[Dataset entries]
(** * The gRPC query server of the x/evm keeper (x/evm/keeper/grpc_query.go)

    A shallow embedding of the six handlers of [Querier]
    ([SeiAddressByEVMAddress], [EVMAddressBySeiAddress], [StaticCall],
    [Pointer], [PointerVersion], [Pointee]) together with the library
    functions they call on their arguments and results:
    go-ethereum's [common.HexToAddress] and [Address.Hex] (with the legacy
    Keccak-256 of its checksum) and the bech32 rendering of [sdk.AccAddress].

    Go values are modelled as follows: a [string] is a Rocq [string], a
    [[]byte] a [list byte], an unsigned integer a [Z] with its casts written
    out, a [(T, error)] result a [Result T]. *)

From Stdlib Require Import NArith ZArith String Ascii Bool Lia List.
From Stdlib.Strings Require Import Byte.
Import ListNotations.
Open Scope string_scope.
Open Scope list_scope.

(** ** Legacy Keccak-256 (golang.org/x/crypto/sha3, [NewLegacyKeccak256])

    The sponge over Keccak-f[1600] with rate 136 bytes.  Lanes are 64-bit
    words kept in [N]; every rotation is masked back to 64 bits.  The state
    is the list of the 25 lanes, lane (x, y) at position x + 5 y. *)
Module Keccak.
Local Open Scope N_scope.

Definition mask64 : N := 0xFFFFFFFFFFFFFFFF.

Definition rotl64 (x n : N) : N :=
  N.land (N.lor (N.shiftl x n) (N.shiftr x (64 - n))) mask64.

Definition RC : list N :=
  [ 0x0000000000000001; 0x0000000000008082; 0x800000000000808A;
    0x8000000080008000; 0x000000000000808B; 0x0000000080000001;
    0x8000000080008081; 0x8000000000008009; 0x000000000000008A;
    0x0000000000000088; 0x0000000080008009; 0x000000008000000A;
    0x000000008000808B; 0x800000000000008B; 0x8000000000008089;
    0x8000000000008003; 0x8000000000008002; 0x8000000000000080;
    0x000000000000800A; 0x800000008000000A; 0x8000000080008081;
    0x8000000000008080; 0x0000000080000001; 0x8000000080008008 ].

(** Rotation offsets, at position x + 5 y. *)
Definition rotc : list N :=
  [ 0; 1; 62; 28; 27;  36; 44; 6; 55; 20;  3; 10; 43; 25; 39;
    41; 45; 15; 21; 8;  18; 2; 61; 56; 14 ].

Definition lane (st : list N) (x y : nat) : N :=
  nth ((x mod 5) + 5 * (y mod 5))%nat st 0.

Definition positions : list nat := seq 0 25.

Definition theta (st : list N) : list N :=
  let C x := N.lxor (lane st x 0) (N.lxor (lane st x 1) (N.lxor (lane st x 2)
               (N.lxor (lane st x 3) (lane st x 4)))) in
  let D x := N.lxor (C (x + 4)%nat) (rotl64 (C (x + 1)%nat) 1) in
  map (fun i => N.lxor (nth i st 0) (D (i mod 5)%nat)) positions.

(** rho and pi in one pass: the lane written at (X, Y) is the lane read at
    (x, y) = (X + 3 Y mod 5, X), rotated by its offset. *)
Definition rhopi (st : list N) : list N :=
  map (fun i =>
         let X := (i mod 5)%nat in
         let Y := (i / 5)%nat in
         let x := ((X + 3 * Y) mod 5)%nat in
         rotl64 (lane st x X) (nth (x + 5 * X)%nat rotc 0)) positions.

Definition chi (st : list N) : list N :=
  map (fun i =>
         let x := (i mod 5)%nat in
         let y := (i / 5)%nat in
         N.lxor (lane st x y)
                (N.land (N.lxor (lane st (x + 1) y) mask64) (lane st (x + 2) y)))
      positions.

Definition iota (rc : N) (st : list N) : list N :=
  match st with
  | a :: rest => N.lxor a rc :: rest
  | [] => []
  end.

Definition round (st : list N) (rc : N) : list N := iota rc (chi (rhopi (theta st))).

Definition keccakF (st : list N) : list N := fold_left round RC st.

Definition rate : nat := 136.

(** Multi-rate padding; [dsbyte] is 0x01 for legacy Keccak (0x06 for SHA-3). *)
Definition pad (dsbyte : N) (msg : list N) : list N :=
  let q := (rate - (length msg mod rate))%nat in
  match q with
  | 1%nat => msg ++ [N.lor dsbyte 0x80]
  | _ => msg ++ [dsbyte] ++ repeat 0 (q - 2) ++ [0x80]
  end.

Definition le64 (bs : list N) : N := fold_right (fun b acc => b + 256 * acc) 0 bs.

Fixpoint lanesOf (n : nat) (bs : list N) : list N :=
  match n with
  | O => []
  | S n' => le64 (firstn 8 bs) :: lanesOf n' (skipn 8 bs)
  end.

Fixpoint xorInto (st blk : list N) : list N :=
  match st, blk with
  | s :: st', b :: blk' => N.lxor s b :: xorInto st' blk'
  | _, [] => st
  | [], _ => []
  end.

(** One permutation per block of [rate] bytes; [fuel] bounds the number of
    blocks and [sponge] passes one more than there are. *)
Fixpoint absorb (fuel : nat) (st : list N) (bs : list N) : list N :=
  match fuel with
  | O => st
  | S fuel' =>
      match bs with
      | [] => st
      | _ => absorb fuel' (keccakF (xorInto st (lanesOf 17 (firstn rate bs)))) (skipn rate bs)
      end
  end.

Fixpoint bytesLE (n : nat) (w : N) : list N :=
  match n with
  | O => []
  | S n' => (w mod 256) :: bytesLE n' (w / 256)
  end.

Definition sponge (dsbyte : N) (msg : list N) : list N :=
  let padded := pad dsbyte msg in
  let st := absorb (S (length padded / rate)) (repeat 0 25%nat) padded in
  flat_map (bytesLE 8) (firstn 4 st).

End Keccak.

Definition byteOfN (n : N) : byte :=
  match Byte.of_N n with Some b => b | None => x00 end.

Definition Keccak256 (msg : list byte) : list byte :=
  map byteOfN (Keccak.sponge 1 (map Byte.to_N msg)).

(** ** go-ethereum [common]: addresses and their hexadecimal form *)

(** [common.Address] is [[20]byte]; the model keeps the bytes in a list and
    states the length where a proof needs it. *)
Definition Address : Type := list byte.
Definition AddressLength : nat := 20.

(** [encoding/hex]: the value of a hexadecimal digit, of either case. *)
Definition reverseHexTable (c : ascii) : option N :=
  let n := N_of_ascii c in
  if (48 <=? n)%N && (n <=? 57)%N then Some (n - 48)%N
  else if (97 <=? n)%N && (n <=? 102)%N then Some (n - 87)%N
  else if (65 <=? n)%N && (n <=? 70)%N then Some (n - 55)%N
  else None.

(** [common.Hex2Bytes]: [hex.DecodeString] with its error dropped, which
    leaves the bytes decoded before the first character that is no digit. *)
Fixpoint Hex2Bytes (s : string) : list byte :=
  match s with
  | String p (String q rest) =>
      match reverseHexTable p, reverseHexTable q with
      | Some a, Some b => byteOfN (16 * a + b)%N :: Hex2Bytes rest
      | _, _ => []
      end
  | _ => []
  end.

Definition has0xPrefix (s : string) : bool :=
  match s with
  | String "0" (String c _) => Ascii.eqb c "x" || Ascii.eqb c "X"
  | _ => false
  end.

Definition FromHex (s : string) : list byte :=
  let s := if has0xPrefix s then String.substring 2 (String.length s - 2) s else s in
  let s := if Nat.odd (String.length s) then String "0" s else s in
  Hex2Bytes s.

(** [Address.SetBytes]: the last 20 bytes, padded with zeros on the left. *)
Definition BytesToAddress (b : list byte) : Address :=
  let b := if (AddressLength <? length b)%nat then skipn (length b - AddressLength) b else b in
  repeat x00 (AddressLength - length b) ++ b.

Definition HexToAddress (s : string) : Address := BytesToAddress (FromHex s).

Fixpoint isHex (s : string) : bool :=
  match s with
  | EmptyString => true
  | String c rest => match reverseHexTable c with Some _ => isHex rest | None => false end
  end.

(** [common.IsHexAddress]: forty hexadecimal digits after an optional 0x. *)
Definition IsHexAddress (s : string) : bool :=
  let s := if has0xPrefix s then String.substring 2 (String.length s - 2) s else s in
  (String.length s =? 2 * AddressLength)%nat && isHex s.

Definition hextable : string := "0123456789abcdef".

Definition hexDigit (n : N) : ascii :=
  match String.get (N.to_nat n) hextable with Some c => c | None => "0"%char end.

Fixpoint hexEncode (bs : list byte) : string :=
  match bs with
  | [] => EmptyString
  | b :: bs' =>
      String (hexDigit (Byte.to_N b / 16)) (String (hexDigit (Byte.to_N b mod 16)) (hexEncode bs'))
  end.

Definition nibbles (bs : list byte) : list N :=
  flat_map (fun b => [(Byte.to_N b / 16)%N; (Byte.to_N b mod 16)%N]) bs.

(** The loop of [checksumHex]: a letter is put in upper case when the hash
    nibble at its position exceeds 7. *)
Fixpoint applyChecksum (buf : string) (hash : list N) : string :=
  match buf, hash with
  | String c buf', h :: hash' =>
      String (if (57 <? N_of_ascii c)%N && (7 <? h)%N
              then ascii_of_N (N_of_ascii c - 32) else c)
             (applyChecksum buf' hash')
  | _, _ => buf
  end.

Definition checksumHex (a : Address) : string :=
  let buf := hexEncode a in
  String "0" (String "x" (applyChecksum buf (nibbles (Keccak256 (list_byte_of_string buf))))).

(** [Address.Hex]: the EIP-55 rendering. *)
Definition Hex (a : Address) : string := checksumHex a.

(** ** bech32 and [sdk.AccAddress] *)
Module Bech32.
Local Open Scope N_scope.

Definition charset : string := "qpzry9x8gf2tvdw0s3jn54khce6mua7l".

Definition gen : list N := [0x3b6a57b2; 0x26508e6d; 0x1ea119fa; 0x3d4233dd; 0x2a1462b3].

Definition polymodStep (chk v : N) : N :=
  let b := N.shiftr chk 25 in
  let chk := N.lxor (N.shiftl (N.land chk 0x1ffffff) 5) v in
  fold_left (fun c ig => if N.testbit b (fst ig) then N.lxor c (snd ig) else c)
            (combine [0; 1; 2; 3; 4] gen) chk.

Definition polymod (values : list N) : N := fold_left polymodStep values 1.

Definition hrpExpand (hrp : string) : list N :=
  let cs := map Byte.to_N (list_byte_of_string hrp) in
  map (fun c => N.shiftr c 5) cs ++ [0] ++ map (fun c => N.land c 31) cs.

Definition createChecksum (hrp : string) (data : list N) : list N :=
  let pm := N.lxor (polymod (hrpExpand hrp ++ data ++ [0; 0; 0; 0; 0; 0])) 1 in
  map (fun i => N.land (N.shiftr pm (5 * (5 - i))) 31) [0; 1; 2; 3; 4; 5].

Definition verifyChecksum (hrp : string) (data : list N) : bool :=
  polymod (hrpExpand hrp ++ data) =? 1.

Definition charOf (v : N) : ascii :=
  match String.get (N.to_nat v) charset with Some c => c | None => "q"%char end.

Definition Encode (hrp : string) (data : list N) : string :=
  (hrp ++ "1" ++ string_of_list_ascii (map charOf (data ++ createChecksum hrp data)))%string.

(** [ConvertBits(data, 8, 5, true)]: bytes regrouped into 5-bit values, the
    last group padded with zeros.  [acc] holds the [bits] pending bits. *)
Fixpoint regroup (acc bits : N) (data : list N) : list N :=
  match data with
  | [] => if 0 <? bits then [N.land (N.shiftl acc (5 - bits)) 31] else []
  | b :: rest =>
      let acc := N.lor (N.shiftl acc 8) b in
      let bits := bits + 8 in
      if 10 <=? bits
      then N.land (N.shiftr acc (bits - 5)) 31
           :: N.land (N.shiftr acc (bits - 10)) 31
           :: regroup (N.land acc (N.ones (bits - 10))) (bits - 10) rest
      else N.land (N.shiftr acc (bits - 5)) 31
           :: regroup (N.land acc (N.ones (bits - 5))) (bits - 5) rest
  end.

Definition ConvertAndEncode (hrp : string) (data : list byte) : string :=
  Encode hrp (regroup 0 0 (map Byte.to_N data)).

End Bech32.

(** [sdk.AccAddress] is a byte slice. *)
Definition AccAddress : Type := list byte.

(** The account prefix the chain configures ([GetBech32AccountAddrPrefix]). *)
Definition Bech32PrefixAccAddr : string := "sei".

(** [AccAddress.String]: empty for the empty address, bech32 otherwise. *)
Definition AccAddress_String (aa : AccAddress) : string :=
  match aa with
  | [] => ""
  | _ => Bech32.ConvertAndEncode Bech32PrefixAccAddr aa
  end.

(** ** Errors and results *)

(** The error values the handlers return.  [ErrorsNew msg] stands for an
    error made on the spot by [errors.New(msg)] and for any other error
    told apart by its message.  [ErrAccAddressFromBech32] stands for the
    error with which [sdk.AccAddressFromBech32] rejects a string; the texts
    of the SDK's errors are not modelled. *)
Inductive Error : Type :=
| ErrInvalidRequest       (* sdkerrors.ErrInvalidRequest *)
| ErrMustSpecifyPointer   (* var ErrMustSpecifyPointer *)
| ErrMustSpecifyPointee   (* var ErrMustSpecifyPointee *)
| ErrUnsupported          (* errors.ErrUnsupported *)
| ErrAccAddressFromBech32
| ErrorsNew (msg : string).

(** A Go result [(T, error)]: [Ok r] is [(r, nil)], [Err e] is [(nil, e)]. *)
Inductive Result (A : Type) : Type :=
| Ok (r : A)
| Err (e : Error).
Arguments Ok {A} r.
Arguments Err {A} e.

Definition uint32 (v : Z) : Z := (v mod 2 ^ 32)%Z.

• **Exercise brief**: Start with the first line of the data and print every line exactly. The line containing "[Pointer], [PointerVersion], [Pointee])" is the last one to include.

• **Result for this task**:
(** * The gRPC query server of the x/evm keeper (x/evm/keeper/grpc_query.go)

    A shallow embedding of the six handlers of [Querier]
    ([SeiAddressByEVMAddress], [EVMAddressBySeiAddress], [StaticCall],
    [Pointer], [PointerVersion], [Pointee]) together with the library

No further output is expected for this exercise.